Reconozco que me ha sorprendido gratamente que me haya citado en este restaurante neoyorkino, “La Grenoulle”, mucho más lujoso y de mejor calidad culinaria que donde me hacía comer esa vieja bruja de la Caspary. Le aseguro que de esa señora sólo me gusta su nombre: ¡Vera!, como el personaje de uno de los cuentos crueles de Villiers. ¿Ha leído a Villiers? No esperaba menos de usted. Pero estábamos hablando de mi creadora, Vera Caspary, ¿se ha fijado en esas narices que le sobresalen en pico casi hasta la barbilla? Ni siquiera sus ojos azules son capaces de dulcificarle el rostro. Pues sí, amigo mío, esa bruja de cuento infantil no supo entenderme. En primer lugar me convirtió en un hombre obeso y le aseguro que no conozco a ningún dandi que sea obeso. Y yo soy un dandi. Ya lo creo. Pertenezco a esa sacrosanta religión. Porque el dandismo, como bien dijo Baudelaire, es una religión. No entiendo cómo algunos han otorgado a Balzac la categoría de dandi. No lo entiendo. Balzac estaba gordo como una vaca charolesa, y, para colmo, su ropa, además de terriblemente chillona, relucía a un alto voltaje gracias a un sinfín de manchas de grasa con más solera que el mejor de los vinos de Jerez.
Como le digo, esa idiota de la Caspary  jamás entendió mi manera de ser. Ella quiso hacer de mi un hombre del que ninguna mujer pudiera enamorarse. ¡Y qué mejor que un tipo de carnes blancas, abundantes y blandas! Así que no me dio la menor oportunidad de enfrentarme de tú a tú con mis rivales. Incluso no se dio cuenta de que uno representaba en realidad el mito de Pigmalión. A decir verdad, no me dediqué a otro menester desde que conocí a Laura Hunt, una chiquilla de veinte años que se presentó en mi casa para que avalara con mi firma la marca de una pluma estilográfica. En seguida advertí, tanto por el físico como por sus maneras y forma de expresarse, que dentro de esa chica habitaba la semilla de una gran señora. Claro que se precisaba de la persona adecuada que supiera cultivar esa semilla, sembrándola en la tierra propicia y regándola atinadamente para que pudiera florecer en todo su esplendor. Así que yo, Waldo Lydecker, traté de erigirme, no en su mentor, como dice la Caspary, sino en su creador y después en su maestro. Quise enseñarle todo lo que sé acerca del mundo y sus placeres y de la forma en que una mujer debe conquistarlo. Me propuse que Laura fuera una gran señora, con un estilo exquisito en el vestir, con unos modales deliciosamente aristocráticos, con una cultura refinada y acorde con la sociedad donde debía moverse. Así que traté de presentarle a todas mis amistades: escritores, pintores, escultores, personajes de la alta sociedad neoyorquina.

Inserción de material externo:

(** * tree_to_sas: translation of rendered decision trees to SAS code

    A shallow embedding of [src/tree_to_sas.py] ([get_rules],
    [translate_text_to_sas], [get_front_add]) together with the Python
    built-ins the translator relies on ([str] methods, [float], the ['g']
    format), followed by the properties of the translator.

    Python strings are modelled as lists of characters whose code points
    are below 256 ([list ascii]); Python integers as [Z] (lengths as
    [nat]); Python floats as IEEE binary64 values ([spec_float] with
    precision 53 and maximal exponent 1024); the dictionary
    [dict_space_count] as a [gmap] keyed by strings; the list
    [current_elseif_count] as a list whose last element is the top. *)

From Stdlib Require Import ZArith Lia List Ascii String Bool.
From Stdlib Require Import DecimalString DecimalZ DecimalPos.
From Stdlib Require Import Floats.SpecFloat.
From Stdlib Require Import QArith Qpower Qabs Lqa.
From stdpp Require Import base list gmap strings.

Import ListNotations.

(** Python [str]: a sequence of code points (here below 256). *)
Abbreviation str := (list ascii).

(** String literals. *)
Definition py (s : string) : str := list_ascii_of_string s.
Global Arguments py : simpl never.

(* ===================================================================== *)
(** ** Python string built-ins                                            *)
(* ===================================================================== *)

Module PyStr.

(** [' ' * n] for a length [n]. *)
Definition spaces (n : nat) : str := repeat " "%char n.

(** [s * k] for an integer [k]: the empty string when [k <= 0]. *)
Definition times (s : str) (k : Z) : str :=
  concat (repeat s (Z.to_nat k)).
Lemma upload_failure_keeps_pipeline_witness :
  exists msg,
    fst (run (Stub.configured (Stub.scripted [Stub.creation_ok; Stub.upload_refused]))
             (Call_create_pipeline "demo" "etl" "print(1)" None None None))
    = Return (VDict [("error", VStr msg);
                     ("pipeline", Stub.created_pipeline);
                     ("note", VStr "Pipeline was created but code upload failed")]).
Proof.
  apply (upload_failure_keeps_pipeline
           (Stub.configured (Stub.scripted [Stub.creation_ok; Stub.upload_refused]))
           (Stub.scripted [Stub.creation_ok; Stub.upload_refused])
           "demo" "etl" "print(1)" None None None
           {| json := Return Stub.creation_ok |}
           [("data", VDict [("createPipeline",
                VDict [("success", VBool true); ("errors", VList []);
                       ("pipeline", Stub.created_pipeline)])])]
           Stub.created_pipeline (VStr "etl")).
  - reflexivity.
  - reflexivity.
  - discriminate.
  - discriminate.
  - discriminate.
  - reflexivity.
  - reflexivity.
  - split; [reflexivity|].
    exists [("createPipeline",
             VDict [("success", VBool true); ("errors", VList []);
                    ("pipeline", Stub.created_pipeline)])],
           [("success", VBool true); ("errors", VList []);
            ("pipeline", Stub.created_pipeline)],
           [("id", VStr "p1"); ("name", VStr "etl"); ("code", VStr "etl")],
           (VBool true).
    repeat split; reflexivity.
  - apply (upload_reports_failure _ _ _ _ _ _ _
             (Base64.b64encode (list_byte_of_string "print(1)"))
             {| json := Return Stub.upload_refused |}
             [("data", VDict [("uploadPipeline",
                  VDict [("success", VBool false);
                         ("errors", VList [VStr "INVALID_ZIP"])])])]
             (VList [VStr "INVALID_ZIP"])).
    + reflexivity.
    + reflexivity.
    + reflexivity.
    + apply (success_false "uploadPipeline" _
               [("uploadPipeline",
                 VDict [("success", VBool false);
                        ("errors", VList [VStr "INVALID_ZIP"])])]
               [("success", VBool false); ("errors", VList [VStr "INVALID_ZIP"])]);
        reflexivity.
Defined.

(** The packaging branch on a concrete run: the compressor raises after the
    pipeline was created, and no upload is attempted. *)
Example packaging_failure_keeps_pipeline :
  run {| openhexa := Some (Stub.scripted [Stub.creation_ok]);
         environ := Stub.credentials;
         zipfile := Stub.exhausted; localtime := Stub.noon |}
      (Call_create_pipeline "demo" "etl" "print(1)" None None None)
  = (Return (VDict [("error", VStr "Failed to create ZIP file: out of memory");
                    ("pipeline", Stub.created_pipeline);
                    ("note", VStr "Pipeline was created but code upload failed")]),
     [returned (ReqExecute create_query
                  (VDict [("input", VDict (create_input "demo" "etl" None None))]))]).
Proof. reflexivity. Qed.

(** Outside the three cases of C6: when the upload call itself raises, the
    outer handler answers, and the answer has no [pipeline] entry. *)
Example upload_exception_drops_pipeline :
  fst (run (Stub.configured (Stub.scripted [Stub.creation_ok]))
           (Call_create_pipeline "demo" "etl" "print(1)" None None None))
  = Return (VDict [("error", VStr "Failed to create pipeline: connection refused")]).
Proof. reflexivity. Qed.

(* ================================================================== *)
(** ** Pipeline packaging *)

Lemma storing_ok : ZipLibOk Stub.storing.
Proof.
  split.
  - intros data. exists data. reflexivity.
  - intros data c H. injection H as <-. reflexivity.
Qed.
(** * wagtail_ab_testing.views

    A shallow embedding of [wagtail_ab_testing/views.py]: the checks run
    before an A/B test is created ([add_ab_test_checks], [add_form]), the
    comparison views ([add_compare], [compare_draft]), the progress view
    ([progress]) with its action handler, its aggregate statistics, its
    completion estimate and its chart time series, and the action menu of
    the progress page ([AbTestActionMenu]).

    Python integers are [Z]; Python floats are IEEE binary64 values, taken
    from the Standard Library's executable specification [SpecFloat];
    [datetime.date] values are proleptic Gregorian ordinals; the request's
    [POST] dictionary is a [gmap]; exceptions are an error monad. What
    [models.py] and Django provide (the methods of [AbTest], the manager's
    query for the current test of a page, form validation) enters as type
    classes. *)

From stdpp Require Import base option list sorting gmap strings.
From Equations Require Import Equations.
From Stdlib Require Import ZArith Lia.
From Stdlib Require Import Floats.SpecFloat.

Local Open Scope Z_scope.

(** ** Exceptions *)

Inductive exn : Set :=
| PermissionDenied
| Http404
| ZeroDivisionError
| OverflowError
| ValueError.

Inductive result (A : Type) : Type :=
| Ok (a : A)
| Raise (e : exn).
Arguments Ok {A} a.
Arguments Raise {A} e.

#[global] Instance result_ret : MRet result := λ A a, Ok a.
#[global] Instance result_bind : MBind result := λ A B f r,
match r with
| Ok a => f a
| Raise e => Raise e
end.
#[global] Instance result_fmap : FMap result := λ A B f r,
match r with
| Ok a => Ok (f a)
| Raise e => Raise e
end.

(** ** Python numbers *)

Module Py.

(** binary64 *)
Definition prec : Z := 53.
Definition emax : Z := 1024.

Abbreviation float := spec_float.

Definition is_infinite (x : float) : bool :=
  match x with S754_infinity _ => true | _ => false end.

Definition is_zero (x : float) : bool :=
  match x with S754_zero _ => true | _ => false end.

En fin ya sabe usted, a todo un elenco tanto del mundo artístico e intelectual como del puramente social. Lo más granado de Nueva York. Sin embargo, esa inútil de novelista pasó por alto, tan deprisa como un cometa veraniego, todas mis aspiraciones, describiéndome como un simple mentor sin apenas atribuciones y competencias. Y yo creo que esta carencia narrativa es precisamente la causa de que los lectores no entiendan muy bien mis razones para intentar asesinar a Laura. Un asesinato, en mi opinión, de lo más justificado.
Tan justificado como el sacrificio de la res que ahora nos permite disfrutar de este excelente “steak tartar”. No sé si usted opina lo mismo, pero se ve claramente que la carne es solomillo de primerísima calidad y que ha sido picada a cuchillo, como mandan los cánones. Y permítame decirle que haber elegido esta magnífica cerveza alemana para acompañarlo ha sido una excelente idea por su parte. Yo me habría inclinado por un champán rosé, más acorde con mis preferencias habituales, y si he cedido a su consejo es porque en materia gastronómica siempre confío en la mayor experiencia de los europeos.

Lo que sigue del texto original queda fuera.